● **What you should do**:
Give back every entry below, exactly as written.

[[ Records for the task open ]]

Lemma update_forwarder_twice host port f g fs : is_forwarder host port g = true -> update_forwarder host port f (update_forwarder host port g fs) = update_forwarder host port f fs.
Proof.
  intros Hg. induction fs as [|x fs IH]; cbn [update_forwarder]; [done|]. destruct (is_forwarder host port x) eqn:E; cbn [update_forwarder]; [by rewrite Hg|]. by rewrite E, IH.
Qed.

Lemma get_forwarder_idle connect window fs host port : Forall idle fs -> 0 <= window -> connect host port = None ->
  exists f fs', dist_worker_get_forwarder connect window fs host port = (inr f, fs') /\ idle f /\ Forall idle fs' /\ is_forwarder host port f = true /\
    List.find (is_forwarder host port) fs' = Some f.
Proof.
  intros Hfs Hw Hc. unfold dist_worker_get_forwarder. destruct (List.find (is_forwarder host port) fs) as [f|] eqn:E.
  - exists f, fs. pose proof (find_some _ _ E) as [Hin Hf]. rewrite Forall_forall in Hfs. split_and!; try done; [apply Hfs; by apply list_elem_of_In|by apply Forall_forall].
  - rewrite Hc. eexists _, _. split; [reflexivity|]. assert (Hi : is_forwarder host port (Forwarder host port [] window false) = true).
    { unfold is_forwarder. cbn [fw_port fw_host]. rewrite Z.eqb_refl. cbn [andb]. by apply bytes_eqb_eq. }
    split_and!; [done|by constructor|done|]. cbn [List.find]. by rewrite Hi.
Qed.

Lemma image_size r : zlen (image r) = 4 * zlen r. Proof. apply zlen_image. Qed.

Lemma wire_bytes_of_hidden h : hidden_ok n h -> dist_activation_wire_bytes_from_f32_bytes (jb_bits jb) (zlen h * 4) = Some (zlen (packed (jb_bits jb) h)).
Proof.
  intros Hh. destruct (packed_bound h Hh) as (_ & Hlen & _). destruct (hidden_size h Hh) as [Hh4 Hhl]. destruct bits_default as [Hbd Hbv].
  unfold dist_activation_wire_bytes_from_f32_bytes. rewrite Z.mod_mul, Z.div_mul by lia. cbn [Z.eqb negb].
  rewrite wire_bytes_exact by (done || apply zlen_nonneg). by rewrite Hbd, Hlen, Hhl.
Qed.

Lemma forwarded_job i e next hc hc' : jb_entries jb !! i = Some e -> jb_entries jb !! S i = Some next ->
  forwarded_work (entry_read next) (job_work jb (Z.of_nat i) e hc) (jb_bits jb) hc' = job_work jb (Z.of_nat (S i)) next hc'.
Proof.
  intros Hi Hs. pose proof (has_next_job i e Hi) as Hn. apply lookup_lt_Some in Hs as Hlt. rewrite (proj2 (Nat.ltb_lt _ _) Hlt) in Hn. apply Z.ltb_lt in Hn. unfold zlen in Hn.
  assert (Hu : u32 (Z.of_nat i + 1) = Z.of_nat (S i)).
  { pose proof (jo_room Hjb) as Hr. fold n in Hr. pose proof job_n. pose proof n_vocab_range. pose proof hc_values_positive. pose proof (zlen_nonneg (route_bytes (jb_entries jb))).
    unfold zlen in Hr at 2. rewrite u32_small by (unfold is_u32; nia). lia. }
  unfold forwarded_work, job_work.
  cbn [wk_flags wk_model_id wk_session_hi wk_session_lo wk_request_hi wk_request_lo wk_prefix_hash_hi wk_prefix_hash_lo wk_result_hash_hi wk_result_hash_lo wk_pos0 wk_n_tokens wk_token_bytes
       wk_route_count wk_route_index wk_route_bytes ro_layer_start ro_layer_end ro_flags entry_read]. rewrite Hu. fold (asks_logits next).
  replace (if asks_logits next then _ else _) with (job_flags (jb_reset jb) (asks_logits next)) by (destruct (asks_logits next), (asks_logits e), (jb_reset jb); reflexivity). done.
Qed.

(** The last worker's result frame. *)
Definition job_result (e : ds4_dist_route_entry) (telemetry : list ds4_dist_telemetry_fixed) (r : list Z) : bytes :=
  let kind := if asks_logits e then DS4_DIST_RESULT_LOGITS else DS4_DIST_RESULT_HIDDEN_STATE in
  let body := result_body kind (jb_bits jb) (image r) in
  result_frame (result_record (jb_request jb) (jb_hash jb) 0 kind (result_bits kind (jb_bits jb)) telemetry body) telemetry body.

[[ Records for the task closed ]]

● **Answer to the exercise**:
Lemma update_forwarder_twice host port f g fs : is_forwarder host port g = true -> update_forwarder host port f (update_forwarder host port g fs) = update_forwarder host port f fs.
Proof.
  intros Hg. induction fs as [|x fs IH]; cbn [update_forwarder]; [done|]. destruct (is_forwarder host port x) eqn:E; cbn [update_forwarder]; [by rewrite Hg|]. by rewrite E, IH.
Qed.

Lemma get_forwarder_idle connect window fs host port : Forall idle fs -> 0 <= window -> connect host port = None ->
  exists f fs', dist_worker_get_forwarder connect window fs host port = (inr f, fs') /\ idle f /\ Forall idle fs' /\ is_forwarder host port f = true /\
    List.find (is_forwarder host port) fs' = Some f.
Proof.
  intros Hfs Hw Hc. unfold dist_worker_get_forwarder. destruct (List.find (is_forwarder host port) fs) as [f|] eqn:E.
  - exists f, fs. pose proof (find_some _ _ E) as [Hin Hf]. rewrite Forall_forall in Hfs. split_and!; try done; [apply Hfs; by apply list_elem_of_In|by apply Forall_forall].
  - rewrite Hc. eexists _, _. split; [reflexivity|]. assert (Hi : is_forwarder host port (Forwarder host port [] window false) = true).
    { unfold is_forwarder. cbn [fw_port fw_host]. rewrite Z.eqb_refl. cbn [andb]. by apply bytes_eqb_eq. }
    split_and!; [done|by constructor|done|]. cbn [List.find]. by rewrite Hi.
Qed.

Lemma image_size r : zlen (image r) = 4 * zlen r. Proof. apply zlen_image. Qed.

Lemma wire_bytes_of_hidden h : hidden_ok n h -> dist_activation_wire_bytes_from_f32_bytes (jb_bits jb) (zlen h * 4) = Some (zlen (packed (jb_bits jb) h)).
Proof.
  intros Hh. destruct (packed_bound h Hh) as (_ & Hlen & _). destruct (hidden_size h Hh) as [Hh4 Hhl]. destruct bits_default as [Hbd Hbv].
  unfold dist_activation_wire_bytes_from_f32_bytes. rewrite Z.mod_mul, Z.div_mul by lia. cbn [Z.eqb negb].
  rewrite wire_bytes_exact by (done || apply zlen_nonneg). by rewrite Hbd, Hlen, Hhl.
Qed.

Lemma forwarded_job i e next hc hc' : jb_entries jb !! i = Some e -> jb_entries jb !! S i = Some next ->
  forwarded_work (entry_read next) (job_work jb (Z.of_nat i) e hc) (jb_bits jb) hc' = job_work jb (Z.of_nat (S i)) next hc'.
Proof.
  intros Hi Hs. pose proof (has_next_job i e Hi) as Hn. apply lookup_lt_Some in Hs as Hlt. rewrite (proj2 (Nat.ltb_lt _ _) Hlt) in Hn. apply Z.ltb_lt in Hn. unfold zlen in Hn.
  assert (Hu : u32 (Z.of_nat i + 1) = Z.of_nat (S i)).
  { pose proof (jo_room Hjb) as Hr. fold n in Hr. pose proof job_n. pose proof n_vocab_range. pose proof hc_values_positive. pose proof (zlen_nonneg (route_bytes (jb_entries jb))).
    unfold zlen in Hr at 2. rewrite u32_small by (unfold is_u32; nia). lia. }
  unfold forwarded_work, job_work.
  cbn [wk_flags wk_model_id wk_session_hi wk_session_lo wk_request_hi wk_request_lo wk_prefix_hash_hi wk_prefix_hash_lo wk_result_hash_hi wk_result_hash_lo wk_pos0 wk_n_tokens wk_token_bytes
       wk_route_count wk_route_index wk_route_bytes ro_layer_start ro_layer_end ro_flags entry_read]. rewrite Hu. fold (asks_logits next).
  replace (if asks_logits next then _ else _) with (job_flags (jb_reset jb) (asks_logits next)) by (destruct (asks_logits next), (asks_logits e), (jb_reset jb); reflexivity). done.
Qed.

(** The last worker's result frame. *)
Definition job_result (e : ds4_dist_route_entry) (telemetry : list ds4_dist_telemetry_fixed) (r : list Z) : bytes :=
  let kind := if asks_logits e then DS4_DIST_RESULT_LOGITS else DS4_DIST_RESULT_HIDDEN_STATE in
  let body := result_body kind (jb_bits jb) (image r) in
  result_frame (result_record (jb_request jb) (jb_hash jb) 0 kind (result_bits kind (jb_bits jb)) telemetry body) telemetry body.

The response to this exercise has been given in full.